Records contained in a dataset
»»

(* ===== verification/Cache.v ===== *)
(** * The creation-time cache ([etw/cache.rs])

    [CreatedTimeCache]: a mutex around a map from PID to creation time. The
    dispatch inserts, consults and looks up; the hygiene thread sweeps. A
    sweep takes the lock twice, for the snapshot and for the eviction, and
    asks about each PID in between with the lock free: [sweep_between] takes
    the entries at the first and at the second lock as two maps. *)

From S2P Require Import Prelude.
Open Scope Z_scope.

Definition CreatedTimeCache := gmap Z Z.

Definition cache_new : gmap Z Z := ∅.

Definition insert (c : gmap Z Z) (pid created_time_nanos : Z) : gmap Z Z :=
  <[pid := created_time_nanos]> c.

Definition consult_and_purge (c : gmap Z Z) (pid : Z) : option Z * gmap Z Z :=
  (c !! pid, delete pid c).

Definition created_time (c : gmap Z Z) (pid : Z) : option Z := c !! pid.

Definition cache_len (c : gmap Z Z) : nat := size c.
Definition cache_is_empty (c : gmap Z Z) : bool := bool_decide (cache_len c = 0%nat).

(** The eviction loop: only the entries still holding the swept time. *)
Fixpoint evict (c : gmap Z Z) (gone : list (Z * Z)) : nat * gmap Z Z :=
  match gone with
  | [] => (0%nat, c)
  | (pid, time) :: gone' =>
      if decide (c !! pid = Some time)
      then let '(n, c') := evict (delete pid c) gone' in (S n, c')
      else evict c gone'
  end.

Definition gone_of (is_alive : Z → bool) (snapshot : list (Z * Z)) : list (Z * Z) :=
  filter (λ e, is_alive e.1 = false) snapshot.

(** [at_snapshot] under the first lock, [at_evict] under the second. *)
Definition sweep_between (is_alive : Z → bool) (at_snapshot at_evict : gmap Z Z)
  : nat * gmap Z Z :=
  evict at_evict (gone_of is_alive (map_to_list at_snapshot)).

(** A sweep nothing interleaves with. *)
Definition sweep (is_alive : Z → bool) (c : gmap Z Z) : nat * gmap Z Z :=
  sweep_between is_alive c c.

(** ** Lemmas *)

Definition survives (gone : list (Z * Z)) (c : gmap Z Z) (pid : Z) : option Z :=
  match c !! pid with
  | Some t => if decide ((pid, t) ∈ gone) then None else Some t
  | None => None
  end.

Lemma evict_spec (c : gmap Z Z) (gone : list (Z * Z)) :
  NoDup gone.*1 →
  (∀ pid, (evict c gone).2 !! pid = survives gone c pid) ∧
  (size (evict c gone).2 + (evict c gone).1 = size c)%nat.
Proof.
  unfold survives. revert c; induction gone as [|[p t] gone IH]; intros c; cbn [evict fmap list_fmap fst].
  { intros _. split; [|simpl; lia]. intros pid. simpl. destruct (c !! pid); [|done].
    done. }
  rewrite NoDup_cons. intros [Hp Hnd].
  assert (∀ t', (p, t') ∉ gone) as Hp'
    by (intros t' H; apply Hp, list_elem_of_fmap; by exists (p, t')).
  case_decide as Hc.
  - destruct (IH (delete p c) Hnd) as [IHl IHs].
    destruct (evict (delete p c) gone) as [n c']; simpl in *. split.
    + intros pid. rewrite IHl. destruct (decide (pid = p)) as [->|Hne].
      * rewrite lookup_delete_eq, Hc, decide_True by set_solver. done.
      * rewrite lookup_delete_ne by done. destruct (c !! pid) as [t'|]; [|done].
        apply decide_ext. set_solver.
    + rewrite map_size_delete_Some in IHs by eauto.
      assert (size c ≠ 0)%nat; [|lia]. rewrite map_size_non_empty_iff. by intros ->.
  - destruct (IH c Hnd) as [IHl IHs]. split; [|done].
    intros pid. rewrite IHl. destruct (c !! pid) as [t'|] eqn:E; [|done].
    apply decide_ext. rewrite elem_of_cons. naive_solver.
Qed.

Lemma gone_of_NoDup is_alive (m : gmap Z Z) : NoDup (gone_of is_alive (map_to_list m)).*1.
Proof.
  eapply (sublist_NoDup _ (map_to_list m).*1); [apply NoDup_fst_map_to_list|].
  apply fmap_sublist, sublist_filter.
Qed.

Lemma elem_of_gone is_alive (m : gmap Z Z) pid t :
  (pid, t) ∈ gone_of is_alive (map_to_list m) ↔ is_alive pid = false ∧ m !! pid = Some t.
Proof. unfold gone_of. rewrite list_elem_of_filter, elem_of_map_to_list. done. Qed.

(** A sweep evicts exactly the entries of dead processes that were there
    at the snapshot and are unchanged at the eviction: whatever the dispatch
    did in between, an entry a new Launch replaced with another time, an entry
    of a live process and an entry added meanwhile stay, and the returned
    number is the number of entries removed. *)
Theorem sweep_evicts_exactly (is_alive : Z → bool) (at_snapshot at_evict : gmap Z Z) :
  let '(evicted, after) := sweep_between is_alive at_snapshot at_evict in
  (∀ pid, after !! pid =
     if decide (is_alive pid = false ∧ at_snapshot !! pid = at_evict !! pid)
     then None else at_evict !! pid) ∧
  (size after + evicted = size at_evict)%nat.
Proof.
  pose proof (evict_spec at_evict _ (gone_of_NoDup is_alive at_snapshot)) as [Hl Hs].
  unfold sweep_between. destruct (evict _ _) as [n after]; simpl in *. split; [|done].
  intros pid. rewrite Hl. unfold survives.
  destruct (at_evict !! pid) as [t|]; [|by case_decide].
  apply decide_ext. by rewrite elem_of_gone.
Qed.

(** ** The cache along a sequence of dispatches *)

Lemma created_time_insert c pid t : created_time (insert c pid t) pid = Some t.
Proof. apply lookup_insert_eq. Qed.

Lemma created_time_insert_ne c pid pid' t :
  pid ≠ pid' → created_time (insert c pid t) pid' = created_time c pid'.
Proof. apply lookup_insert_ne. Qed.

#[export] Hint Resolve created_time_insert created_time_insert_ne : agent.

««

▸ INSTRUCTIONS TO FOLLOW
Every line above from the line with "From S2P Require Import Prelude." to the line with "None => None", inclusive, must be returned exactly; no other line belongs in the reply.

▸ FINAL ANSWER
From S2P Require Import Prelude.
Open Scope Z_scope.

Definition CreatedTimeCache := gmap Z Z.

Definition cache_new : gmap Z Z := ∅.

Definition insert (c : gmap Z Z) (pid created_time_nanos : Z) : gmap Z Z :=
  <[pid := created_time_nanos]> c.

Definition consult_and_purge (c : gmap Z Z) (pid : Z) : option Z * gmap Z Z :=
  (c !! pid, delete pid c).

Definition created_time (c : gmap Z Z) (pid : Z) : option Z := c !! pid.

Definition cache_len (c : gmap Z Z) : nat := size c.
Definition cache_is_empty (c : gmap Z Z) : bool := bool_decide (cache_len c = 0%nat).

(** The eviction loop: only the entries still holding the swept time. *)
Fixpoint evict (c : gmap Z Z) (gone : list (Z * Z)) : nat * gmap Z Z :=
  match gone with
  | [] => (0%nat, c)
  | (pid, time) :: gone' =>
      if decide (c !! pid = Some time)
      then let '(n, c') := evict (delete pid c) gone' in (S n, c')
      else evict c gone'
  end.

Definition gone_of (is_alive : Z → bool) (snapshot : list (Z * Z)) : list (Z * Z) :=
  filter (λ e, is_alive e.1 = false) snapshot.

(** [at_snapshot] under the first lock, [at_evict] under the second. *)
Definition sweep_between (is_alive : Z → bool) (at_snapshot at_evict : gmap Z Z)
  : nat * gmap Z Z :=
  evict at_evict (gone_of is_alive (map_to_list at_snapshot)).

(** A sweep nothing interleaves with. *)
Definition sweep (is_alive : Z → bool) (c : gmap Z Z) : nat * gmap Z Z :=
  sweep_between is_alive c c.

(** ** Lemmas *)

Definition survives (gone : list (Z * Z)) (c : gmap Z Z) (pid : Z) : option Z :=
  match c !! pid with
  | Some t => if decide ((pid, t) ∈ gone) then None else Some t
  | None => None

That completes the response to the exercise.